Kandhalvi had organised the religious gathering at Nizamuddin Markaz last month against the social distancing protocol imposed by the Centre to curb the spread of the deadly disease.
An FIR was registered against the cleric on March 31 at Crime Branch police station on a complaint of the Station House Officer of Nizamuddin.
He was earlier booked for holding the event, police said.
After several attendees of the Tablighi Jamaat event succumbed to coronavirus, we added IPC section 304 (culpable homicide not amounting to murder) in the FIR against the leader, a police official said.
Some foreigners who attended the event have also been booked for violation of visa norms.
In an audio message, Kandhalvi had said that he was exercising self-quarantine after several hundreds who visited the Tablighi Jamaat congregation at Nizamudddin Markaz tested positive for coronavirus.
The FIR registered against the Tablighi Jamaat event says that the Delhi Police contacted the authorities of Nizamuddin Markaz on March 21 and reminded them of the government order which prohibited any political or religious gathering of more than 50 people.
It says that despite repeated efforts, the event organisers failed to inform the health department or any other government agency about the huge gathering inside the Markaz and deliberately disobeyed government orders.
The sub district magistrate of Defence Colony inspected the premises several times and found that around 1,300 people, including foreign nationals, were residing there without maintaining social distance.

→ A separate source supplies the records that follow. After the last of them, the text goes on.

Lemma reset_loop (kwargs : PyDict) : forall w, exists w',
  for_each kwargs body w = (Ok tt, w') /\
  (forall l, cls (heap w' l) = cls (heap w l)) /\
  (forall l, l <> self -> heap w' l = heap w l) /\
  (forall k, k ∉ supp \/ k ∉ kwargs.*1 ->
     attrs (heap w' self) !! k = attrs (heap w self) !! k) /\
  (NoDup kwargs.*1 -> forall k v, (k, v) ∈ kwargs -> k ∈ supp ->
     attrs (heap w' self) !! k = Some v) /\
  (forall k, k ∈ kwargs.*1 -> k ∉ supp -> ignored_msg k ∈ warned w') /\
  (forall msg, msg ∈ warned w -> msg ∈ warned w').
Proof.
  induction kwargs as [|[k0 v0] rest IH]; intros w.
  - exists w. cbn. repeat split; auto.
    + intros _ k v H. apply elem_of_nil in H. contradiction.
    + intros k H. apply elem_of_nil in H. contradiction.
  - cbn [for_each]. unfold bind at 1.
    destruct (bool_decide_reflect (k0 ∈ supp)) as [Hin|Hout].
    + (* a supported name: the value is stored *)
      set (w1 := store self (mkInstance (cls (heap w self))
                               (<[k0 := v0]> (attrs (heap w self)))) w).
      change (setattr self k0 v0 w) with (Ok tt, w1).
      destruct (IH w1) as (w' & Hrun & Hcls & Hoth & Hsame & Hset & Hwarn & Hmono).
      exists w'. split; [exact Hrun|]. repeat split.
      * intros l. rewrite Hcls. subst w1. cbn. case_decide; subst; reflexivity.
      * intros l Hl. rewrite Hoth by exact Hl. apply heap_store_other, Hl.
      * intros k Hk. assert (k <> k0) as Hne.
        { intros ->. destruct Hk as [Hk|Hk]; [contradiction|].
          apply Hk. cbn. apply elem_of_cons. auto. }
        rewrite Hsame.
        -- subst w1. rewrite heap_store_same. cbn.
           apply lookup_insert_ne. congruence.
        -- destruct Hk as [Hk|Hk]; [auto|]. right. intros Hr. apply Hk.
           cbn. apply elem_of_cons. auto.
      * intros Hnd k v Hkv Hk. cbn in Hnd.
        apply NoDup_cons in Hnd as [Hfresh Hnd].
        apply elem_of_cons in Hkv as [Heq|Hkv].
        -- injection Heq as -> ->. rewrite Hsame by auto.
           subst w1. rewrite heap_store_same. cbn. apply lookup_insert_eq.
        -- apply (Hset Hnd k v); assumption.
      * intros k Hk Hns. apply Hwarn; [|exact Hns].
        cbn in Hk. apply elem_of_cons in Hk as [->|Hk]; [contradiction|exact Hk].
      * intros msg Hmsg. apply Hmono. exact Hmsg.
    + (* an unsupported name: a warning, nothing stored *)
      set (w1 := mkWorld (heap w) (warned w ++ [ignored_msg k0])).
      change (warnings_warn (ignored_msg k0) w) with (Ok tt, w1).
      destruct (IH w1) as (w' & Hrun & Hcls & Hoth & Hsame & Hset & Hwarn & Hmono).
      exists w'. split; [exact Hrun|]. repeat split.
      * exact Hcls.
      * exact Hoth.
      * intros k Hk. destruct (decide (k ∈ rest.*1)) as [Hr|Hr].
        -- destruct Hk as [Hk|Hk]; [apply Hsame; auto|].
           exfalso. apply Hk. cbn. apply elem_of_cons. auto.
        -- apply Hsame. auto.
      * intros Hnd k v Hkv Hk. cbn in Hnd.
        apply NoDup_cons in Hnd as [Hfresh Hnd].
        apply elem_of_cons in Hkv as [Heq|Hkv].
        -- injection Heq as -> ->. contradiction.
        -- apply (Hset Hnd k v); assumption.
      * intros k Hk Hns. cbn in Hk. apply elem_of_cons in Hk as [->|Hk].
        -- apply Hmono. subst w1. cbn. apply elem_of_app. right.
           apply list_elem_of_singleton. reflexivity.
        -- apply Hwarn; assumption.
      * intros msg Hmsg. apply Hmono. subst w1. cbn.
        apply elem_of_app. auto.
Qed.

End ResetLoop.

Section MethodFacts.

Variable class_getattr : InfraClass -> loc -> string -> option PyObj.

Local Abbreviation lookup_attr := (lookup_attr class_getattr).
Local Abbreviation hasattr := (hasattr class_getattr).
Local Abbreviation getattr := (getattr class_getattr).
Local Abbreviation get := (get class_getattr).
Local Abbreviation has := (has class_getattr).
Local Abbreviation update := (update class_getattr).

Lemma get_support_infra_eq self w :
  get_support_infra self w = (support_of (cls (heap w self)), w).
Proof. reflexivity. Qed.

Lemma hasattr_eq self k w :
  hasattr self k w = (Ok (bool_decide (is_Some (lookup_attr w self k))), w).
Proof. reflexivity. Qed.

Lemma hasattr_true self k w :
  hasattr self k w = (Ok true, w) <-> is_Some (lookup_attr w self k).
Proof.
  rewrite hasattr_eq. split.
  - intros H. injection H as H. apply bool_decide_eq_true in H. exact H.
  - intros H. do 2 f_equal. apply bool_decide_eq_true. exact H.
Qed.

Lemma get_found self k v w :
  lookup_attr w self k = Some v -> get self k w = (Ok v, w).
Proof.
  intros H. unfold Registry.get, bind. rewrite hasattr_eq, H.
  rewrite bool_decide_eq_true_2 by eauto.
  unfold Registry.getattr, bind, gets. rewrite H. reflexivity.
Qed.

Lemma get_stored self k v w :
  attrs (heap w self) !! k = Some v -> get self k w = (Ok v, w).
Proof.
  intros H. apply get_found. unfold Registry.lookup_attr. rewrite H.
  reflexivity.
Qed.

Lemma has_unsupported self k supp w :
  support_of (cls (heap w self)) = Ok supp -> k ∉ supp ->
  has self k w = (Ok false, w).
Proof.
  intros Hs Hk. unfold Registry.has. unfold bind at 1.
  rewrite get_support_infra_eq, Hs.
  rewrite bool_decide_eq_false_2 by exact Hk. reflexivity.
Qed.

Lemma reset_infra_loop self kwargs supp w :
  support_of (cls (heap w self)) = Ok supp ->
  reset_infra self kwargs w =
  for_each kwargs
    (fun '(k, v) => if bool_decide (k ∈ supp) then setattr self k v
                    else warnings_warn (ignored_msg k)) w.
Proof.
  intros Hs. unfold reset_infra. unfold bind at 1.
  rewrite get_support_infra_eq, Hs. reflexivity.
Qed.

(** A registry of the abstract base class has no supported names:
    [reset_infra] raises before it looks at any pair. *)
Lemma reset_infra_without_support self kwargs e w :
  support_of (cls (heap w self)) = Raise e ->
  reset_infra self kwargs w = (Raise e, w).
Proof.
  intros Hs. unfold reset_infra. unfold bind at 1.
  rewrite get_support_infra_eq, Hs. reflexivity.
Qed.

(** C7. On a registry whose class declares its supported names,
    [reset_infra] returns; every pair with a supported name is stored under
    that name (and [get] reads it back), every other pair leaves the
    attribute as it was, is reported by a warning, and [has] answers false
    for its name before and after. *)
Theorem reset_infra_stores_or_ignores self kwargs supp w :
  support_of (cls (heap w self)) = Ok supp ->
  NoDup kwargs.*1 ->
  exists w',
    reset_infra self kwargs w = (Ok tt, w') /\
    forall k v, (k, v) ∈ kwargs ->
      (k ∈ supp ->
         attrs (heap w' self) !! k = Some v /\ get self k w' = (Ok v, w')) /\
      (k ∉ supp ->
         attrs (heap w' self) !! k = attrs (heap w self) !! k /\
         ignored_msg k ∈ warned w' /\
         has self k w = (Ok false, w) /\
         has self k w' = (Ok false, w')).
Proof.
  intros Hs Hnd. rewrite (reset_infra_loop _ _ supp) by exact Hs.
  destruct (reset_loop supp self kwargs w)
    as (w' & Hrun & Hcls & _ & Hsame & Hset & Hwarn & _).
  exists w'. split; [exact Hrun|]. intros k v Hkv. split; intros Hk.
  - assert (attrs (heap w' self) !! k = Some v) as Hv by eauto.
    split; [exact Hv | apply get_stored, Hv].
  - split; [apply Hsame; auto|]. split.
    + apply Hwarn; [|exact Hk]. apply list_elem_of_fmap.
      exists (k, v). split; [reflexivity | exact Hkv].
    + split; apply (has_unsupported _ _ supp); try exact Hk; [exact Hs|].
      rewrite Hcls. exact Hs.
Qed.

(** The dict display of [update]: one binding for each supported name of
    [other] that [other] holds, bound to what [getattr] reads. *)
Lemma infra_dict_spec other w : forall supp acc,
  NoDup acc.*1 ->
  (forall k v, (k, v) ∈ acc -> lookup_attr w other k = Some v) ->
  exists d,
    infra_dict_of class_getattr other supp acc w = (Ok d, w) /\
    NoDup d.*1 /\
    (forall k v, (k, v) ∈ d -> lookup_attr w other k = Some v) /\
    (forall k, k ∈ acc.*1 \/ (k ∈ supp /\ is_Some (lookup_attr w other k)) ->
               k ∈ d.*1).
Proof.
  induction supp as [|x rest IH]; intros acc Hnd Hacc.
  - exists acc. cbn. repeat split; auto.
    intros k [H|[H _]]; [exact H|]. apply elem_of_nil in H. contradiction.
  - cbn [infra_dict_of]. unfold bind at 1. rewrite hasattr_eq.
    destruct (lookup_attr w other x) as [v|] eqn:Hx.
    + rewrite bool_decide_eq_true_2 by eauto.
      unfold bind at 1. unfold Registry.getattr at 1. unfold bind, gets.
      rewrite Hx. cbv beta iota. unfold ret at 1.
      destruct (IH (dict_set acc x v)) as (d & Hrun & Hd & Hval & Hkeys).
      * apply dict_set_NoDup, Hnd.
      * intros k v' H. apply dict_set_elem in H as [[-> ->]|H]; auto.
      * exists d. split; [exact Hrun|]. repeat split; auto.
        intros k Hk. apply Hkeys. rewrite dict_set_keys.
        destruct Hk as [Hk|[Hk Hsome]]; [auto|].
        apply elem_of_cons in Hk as [->|Hk]; auto.
    + rewrite bool_decide_eq_false_2 by (intros [? ?]; discriminate).
      destruct (IH acc Hnd Hacc) as (d & Hrun & Hd & Hval & Hkeys).
      exists d. split; [exact Hrun|]. repeat split; auto.
      intros k Hk. apply Hkeys. destruct Hk as [Hk|[Hk Hsome]]; [auto|].
      apply elem_of_cons in Hk as [->|Hk]; [|auto].
      rewrite Hx in Hsome. destruct Hsome; discriminate.
Qed.

(** C8. [a.update(b)] returns when both classes declare their supported
    names.  Afterwards, for every name [X] that [b] supports and holds: if
    [a] supports [X] then [a.get(X)] and [b.get(X)] return the same value
    (the one [b] held before the call); if [a] does not support [X] then
    [a.has(X)] is false. *)
Theorem update_copies_supported a b suppa suppb w :
  support_of (cls (heap w a)) = Ok suppa ->
  support_of (cls (heap w b)) = Ok suppb ->
  exists w',
    update a b w = (Ok tt, w') /\
    forall X, X ∈ suppb -> hasattr b X w = (Ok true, w) ->
      (X ∈ suppa ->
         exists v, get a X w' = (Ok v, w') /\ get b X w' = (Ok v, w') /\
                   get b X w = (Ok v, w)) /\
      (X ∉ suppa -> has a X w' = (Ok false, w')).
Proof.
  intros Ha Hb.
  destruct (infra_dict_spec b w suppb []) as (d & Hd & Hnd & Hval & Hkeys).
  { apply NoDup_nil_2. }
  { intros k v H. apply elem_of_nil in H. contradiction. }
  destruct (reset_loop suppa a d w)
    as (w' & Hrun & Hcls & Hoth & _ & Hset & _ & _).
  exists w'. split.
  - unfold Registry.update. unfold bind at 1.
    rewrite get_support_infra_eq, Hb. unfold bind at 1. rewrite Hd.
    rewrite (reset_infra_loop _ _ suppa) by exact Ha. exact Hrun.
  - intros X HX Hheld. apply hasattr_true in Hheld as [v Hv].
    split; intros HXa.
    + exists v.
      assert (exists v', (X, v') ∈ d) as [v' Hin].
      { assert (X ∈ d.*1) as H by (apply Hkeys; right; eauto).
        apply list_elem_of_fmap in H as ([k v'] & -> & H). eauto. }
      assert (v' = v) as -> by (apply Hval in Hin; congruence).
      assert (get a X w' = (Ok v, w')) as Hget
        by (apply get_stored; eauto).
      split; [exact Hget|]. split; [|apply get_found, Hv].
      destruct (decide (b = a)) as [->|Hne]; [exact Hget|].
      apply get_found. unfold Registry.lookup_attr in *.
      rewrite (Hoth b Hne). exact Hv.
    + apply (has_unsupported _ _ suppa); [|exact HXa].
      rewrite Hcls. exact Ha.
Qed.

End MethodFacts.

Local Open Scope positive_scope.

Lemma reset_infra_stores_or_ignores_witness :
  support_of (cls (heap Desk.world 1)) =
    Ok ["trade_account"; "trade_exchange"] /\
  NoDup [("trade_account", PyRef 11); ("trade_calendar", PyRef 12)].*1 /\
  exists w',
    reset_infra 1
      [("trade_account", PyRef 11); ("trade_calendar", PyRef 12)]
      Desk.world = (Ok tt, w') /\
    forall k v,
      (k, v) ∈ [("trade_account", PyRef 11);
                ("trade_calendar", PyRef 12)] ->
      (k ∈ ["trade_account"; "trade_exchange"] ->
         attrs (heap w' 1) !! k = Some v /\
         get Desk.class_getattr 1 k w' = (Ok v, w')) /\
      (k ∉ ["trade_account"; "trade_exchange"] ->
         attrs (heap w' 1) !! k =
           attrs (heap Desk.world 1) !! k /\
         ignored_msg k ∈ warned w' /\
         has Desk.class_getattr 1 k Desk.world =
           (Ok false, Desk.world) /\
         has Desk.class_getattr 1 k w' = (Ok false, w')).
Proof.
  split; [reflexivity|].
  split; [apply (bool_decide_unpack _); vm_compute; exact I|].
  apply (reset_infra_stores_or_ignores Desk.class_getattr 1
           [("trade_account", PyRef 11); ("trade_calendar", PyRef 12)]
           ["trade_account"; "trade_exchange"] Desk.world).
  - reflexivity.
  - apply (bool_decide_unpack _); vm_compute; exact I.
Defined.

It was also found that there were no arrangements of hand sanitizers and face masks, the FIR adds.
The Nizamudddin centre, attended by thousands, turned out to be a hotspot for spread of coronavirus not only in the national capital, but the entire country.
More than 25,500 Tablighi members and their contacts have been quarantined in the country after the Centre and the state governments conducted a "mega operation" to identify them.
At least 9,000 people participated in the religious congregation in Nizamuddin. Later, many of the attendees travelled to various parts of the country.